How they picked a partner
Real estate technology is a hot investment right now, so the picking was good for BoomTown who says they generated a lot of interest from various organizations and took in close to 50 calls or visits over the past 24 months.
Rickborn unveiled what it was like at those meetings: “Everyone came to us in Charleston and it was funny to see how surprised by how “West Coast” it felt in the office. The meetings are always interesting because you’re both interviewing each other.”
Important to BoomTown was to find a company whose mission statement supported what they do, as well as their unique culture and values. “The company’s long-term vision was also important,” Rickborn opined. “Some firms make it very clear how soon they want to have an exit of when they expect a big event, and we didn’t want that to be the focus. We wanted someone that wasn’t worried about being in it for the long haul with us.”

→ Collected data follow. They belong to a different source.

(** X18.  The naming rule without hints.  In an output directory that is
    missing or empty, a text whose blocks have no hint is saved as the
    files [code_line<N>.<ext>], one per block and in their order, with [N]
    the line of the opening delimiter, provided the file system takes
    these names. *)
Theorem X18_fallback_names_in_empty_directory (accepts : str -> bool)
    (out_name text : str) (fs : option directory) (blocks : list block) :
  extract_code_blocks text = Some blocks ->
  blocks <> [] ->
  forallb hintless blocks = true ->
  utf8_encodable text = true ->
  fs = None \/ fs = Some [] ->
  Forall (fun b => accepts (fname_of b) = true) blocks ->
  exists added saved,
    save_code_files accepts out_name text fs = Some (Some added, saved) /\
    map s_name saved
    = map (fun b => lit "code_line" ++ str_of_int (line_no b) ++ lit "."
                    ++ ext_of (lang b)) blocks /\
    map fst added = map s_name saved /\
    map (fun e => Some (snd e)) added = map code blocks.
Proof.
  intros Hext Hne Hh U Hfs Hacc.
  destruct (blocks_encodable _ Hext U) as (Hcode & Hsorted).
  assert (Hnd : NoDup (map fname_of blocks)).
  { rewrite <- (filter_all _ _ Hh). apply fallback_names_differ.
    exact Hsorted. }
  assert (Hold : match fs with Some e => e | None => [] end = [])
    by (destruct Hfs as [-> | ->]; reflexivity).
  unfold save_code_files. rewrite Hext. cbn [bind].
  destruct blocks as [|b rest]; [contradiction|].
  rewrite Hold.
  destruct (@save_blocks_first accepts out_name (b :: rest) Hnd [] [])
    as (rows & added & S & Hn & Ha & Hc).
  { rewrite forallb_forall in Hh.
    rewrite Forall_forall in Hacc, Hcode |- *. intros b' Hin.
    split; [|apply Hcode; exact Hin].
    apply fallback_dest; [apply Hh | apply Hacc]; exact Hin. }
  rewrite S. cbn [bind app]. exists added, rows.
  split; [reflexivity|]. split; [|split; [congruence | exact Hc]].
  rewrite Hn. apply map_ext_in. intros b' Hin.
  rewrite forallb_forall in Hh.
  apply (fallback_parts b' (Hh b' Hin)).
Qed.

(** X18 on two fences without hint and a missing directory. *)
Lemma X18_fallback_names_in_empty_directory_witness :
  exists added saved,
    save_code_files short_names (lit "code") x_two_plain None
    = Some (Some added, saved) /\
    map s_name saved = [lit "code_line1.py"; lit "code_line5.txt"] /\
    map fst added = map s_name saved.
Proof.
  destruct (extract_code_blocks x_two_plain) as [blocks|] eqn:E;
    [|vm_compute in E; discriminate E].
  assert (Hb : blocks <> [])
    by (intros ->; vm_compute in E; discriminate E).
  assert (Hh : forallb hintless blocks = true)
    by (vm_compute in E; injection E as <-; reflexivity).
  assert (Hacc : Forall (fun b => short_names (fname_of b) = true) blocks).
  { vm_compute in E. injection E as <-.
    repeat (constructor; [vm_compute; reflexivity|]). constructor. }
  destruct (@X18_fallback_names_in_empty_directory short_names (lit "code")
              x_two_plain None blocks E Hb Hh eq_refl (or_introl eq_refl)
              Hacc)
    as (added & saved & Hs & Hn & Ha & Hc).
  exists added, saved.
  assert (Hblocks : map (fun b => lit "code_line" ++ str_of_int (line_no b)
                                  ++ lit "." ++ ext_of (lang b)) blocks
                    = [lit "code_line1.py"; lit "code_line5.txt"])
    by (vm_compute in E; injection E as <-; vm_compute; reflexivity).
  rewrite Hblocks in Hn.
  split; [exact Hs|]. split; [exact Hn | exact Ha].
Defined.

(** * The writer in a directory with dangling links *)

Section Links.

Variable accepts : str -> bool.
Variable out_name : str.

Lemma place_eqb_eq (a b : place) : place_eqb a b = true <-> a = b.
Proof.
  destruct a as [x|x], b as [y|y]; simpl;
    try (split; discriminate); rewrite str_eqb_eq;
    (split; [intros ->; reflexivity | intros H; injection H; auto]).
Qed.

Lemma place_eqb_refl (a : place) : place_eqb a a = true.
Proof. apply place_eqb_eq. reflexivity. Qed.

Lemma link_target_In (links : list (str * option place)) (n : str)
    (t : option place) :
  link_target links n = Some t -> In (n, t) links.
Proof.
  induction links as [|[k t'] rest IH]; simpl; [discriminate|].
  destruct (str_eqb n k) eqn:E.
  - apply str_eqb_eq in E. subst k. intros H; injection H as ->.
    left; reflexivity.
  - intros H. right. apply IH. exact H.
Qed.

Lemma link_target_None (links : list (str * option place)) (n : str) :
  link_target links n = None -> forall t, ~ In (n, t) links.
Proof using.
  induction links as [|[k t'] rest IH]; simpl; intros H t; [intros []|].
  destruct (str_eqb n k) eqn:E; [discriminate|].
  intros [Hin|Hin].
  - injection Hin as -> _. rewrite str_eqb_refl in E. discriminate.
  - apply (IH H t Hin).
Qed.

Lemma place_of_cases (links : list (str * option place)) (n : str)
    (t : place) :
  place_of links n = Some t -> t = Inside n \/ In (n, Some t) links.
Proof.
  unfold place_of. destruct (link_target links n) as [o|] eqn:E.
  - intros ->. right. apply link_target_In. exact E.
  - intros H; injection H as <-. left; reflexivity.
Qed.

(** The file made under a name is found under that name. *)
Lemma place_of_names (links : list (str * option place)) (n : str)
    (t : place) :
  place_of links n = Some t -> In n (names_of links t).
Proof.
  intros H. unfold names_of. apply in_or_app.
  destruct (place_of_cases _ _ H) as [->|Hin].
  - left. left. reflexivity.
  - right. apply in_map_iff. exists (n, Some t). split; [reflexivity|].
    apply filter_In. split; [exact Hin|].
    unfold leads_to. cbn [snd]. apply place_eqb_refl.
Qed.

Lemma listed_names (names : list str) (text n : str) :
  listed (map (fun a => (a, text)) names) n = true <-> In n names.
Proof using.
  rewrite listed_In, map_map. cbn [fst]. rewrite map_id. split; auto.
Qed.

(** One pass of the loop. *)
Lemma save_block_w_inv (b : block) (w w1 : world) (row : saved_row)
    (x : place * str) :
  save_block_w accepts out_name b w = Some (w1, row, x) ->
  code b = Some (snd x) /\ utf8_encodable (snd x) = true /\
  accepts (s_name row) = true /\
  listed (w_files w) (s_name row) = false /\
  place_of (w_links w) (s_name row) = Some (fst x) /\
  w1 = write_at w (fst x) (snd x) /\
  s_line row = line_no b /\
  exists e', save_block accepts out_name b (w_files w) = Some (e', row).
Proof.
  unfold save_block_w, save_block.
  destruct (dedup _ _ _ _ _ _ _) as [d|] eqn:D; cbn [bind]; [|discriminate].
  destruct (@dedup_spec accepts (w_files w) _ _ _ _ _ _ D) as (Hd & _).
  destruct (@not_exists_inv accepts (w_files w) d Hd)
    as (n & -> & Hdd & Hacc & Hfree).
  destruct (code b) as [text|] eqn:C; cbn [write_text_w write_text bind];
    [|discriminate].
  rewrite Hdd, Hacc. cbn [andb].
  destruct (utf8_encodable text) eqn:U; cbn [bind]; [|discriminate].
  destruct (place_of (w_links w) n) as [t|] eqn:P; cbn [bind];
    [|discriminate].
  intros H; injection H as <- <- <-. cbn [fst snd s_name s_line dest_name].
  repeat (split; [auto; fail|]).
  eexists. reflexivity.
Qed.

Lemma save_block_w_listed (b : block) (w w1 : world) (row : saved_row)
    (x : place * str) :
  save_block_w accepts out_name b w = Some (w1, row, x) ->
  (forall n, listed (w_files w) n = true -> listed (w_files w1) n = true) /\
  listed (w_files w1) (s_name row) = true /\
  (forall l, In l (w_links w1) -> In l (w_links w) /\ leads_to (fst x) l = false) /\
  (forall n, In n (names_of (w_links w) (fst x)) ->
             listed (w_files w1) n = true).
Proof.
  intros H.
  destruct (save_block_w_inv _ _ H) as (_ & _ & _ & _ & P & -> & _).
  unfold write_at. cbn [w_files w_links].
  assert (Hnames : forall n, In n (names_of (w_links w) (fst x)) ->
            listed (w_files w ++ map (fun a => (a, snd x))
                                   (names_of (w_links w) (fst x))) n = true).
  { intros n Hn. rewrite listed_app.
    rewrite (proj2 (listed_names _ (snd x) n) Hn). apply orb_true_r. }
  split; [|split; [|split]].
  - intros n Hn. rewrite listed_app, Hn. reflexivity.
  - apply Hnames. apply place_of_names. exact P.
  - intros l Hl. apply filter_In in Hl as [Hl Hf].
    split; [exact Hl|]. apply negb_true_iff. exact Hf.
  - exact Hnames.
Qed.

Lemma save_blocks_w_saves (blocks : list block) :
  forall w saved made w' saved' made',
    save_blocks_w accepts out_name blocks w saved made
    = Some (w', saved', made') ->
    exists rows ws,
      saved' = saved ++ rows /\ made' = made ++ ws /\
      saves accepts out_name w blocks w' rows ws.
Proof.
  induction blocks as [|b rest IH]; intros w saved made w' saved' made' H;
    cbn [save_blocks_w] in H.
  - injection H as <- <- <-. exists [], []. rewrite !app_nil_r.
    split; [reflexivity|]. split; [reflexivity|]. constructor.
  - destruct (save_block_w accepts out_name b w) as [[[w1 row] x]|] eqn:B;
      cbn [bind fst snd] in H; [|discriminate].
    destruct (IH _ _ _ _ _ _ H) as (rows & ws & -> & -> & Hrun).
    exists (row :: rows), (x :: ws). rewrite <- !app_assoc.
    split; [reflexivity|]. split; [reflexivity|].
    econstructor; eauto.
Qed.

(** What the rows and the files made hold. *)
Lemma saves_fields w blocks w' rows ws :
  saves accepts out_name w blocks w' rows ws ->
  map s_line rows = map line_no blocks /\
  map (fun x => Some (snd x)) ws = map code blocks.
Proof.
  induction 1 as [w|w b rest w1 row x w' rows ws B _ [IH1 IH2]];
    [split; reflexivity|].
  destruct (save_block_w_inv _ _ B) as (C & _ & _ & _ & _ & _ & Hl & _).
  cbn [map]. split; f_equal; auto.
Qed.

Not everyone was a good fit, and Rickborn said within minutes, that was typically clear. “Ten minutes in you could usually tell it was a ‘no’ on the fit, and it became a game of ‘how fast did the phone come out in the meeting.'”
Rickborn says some of them even rushed the deal, urging them to review a term sheet on the spot and close right then and there.
“Some also can have some pretty high expectations of your next move if they do give you a term sheet, too,” he described. “When we met with the company we ended up moving forward with, we had ‘the moment.’ He was easy-going, smart, interested and aware of our industry, and everything seemed to align just right. It wasn’t forced and we were beyond comfortable to move forward-we were really excited.”
How did the green light get lit?
After a long road, Rickborn says, “The timing was right, the company was right, the founder’s desire to let someone in was there, and after some serious interviewing, the capital organization was right.”
Advice for others seeking funding
For other brands seeking funding, Rickborn has some advice:
- Some big firms have “sales people” that will start to build the relationship with you, but they’re not the partner so they’ll burn up your time.
- Being told no is something you can’t take personally. Huge success story companies have been told no a lot. and there are always stories on the investor side of “I have the opportunity to invest in Facebook, or what have you.
- Be strategic in how many “extra curriculars” you schedule around a visit. If you know it’s a “No” in the first 10 minutes of a meeting, you’re really going to start regretting that dinner reservation.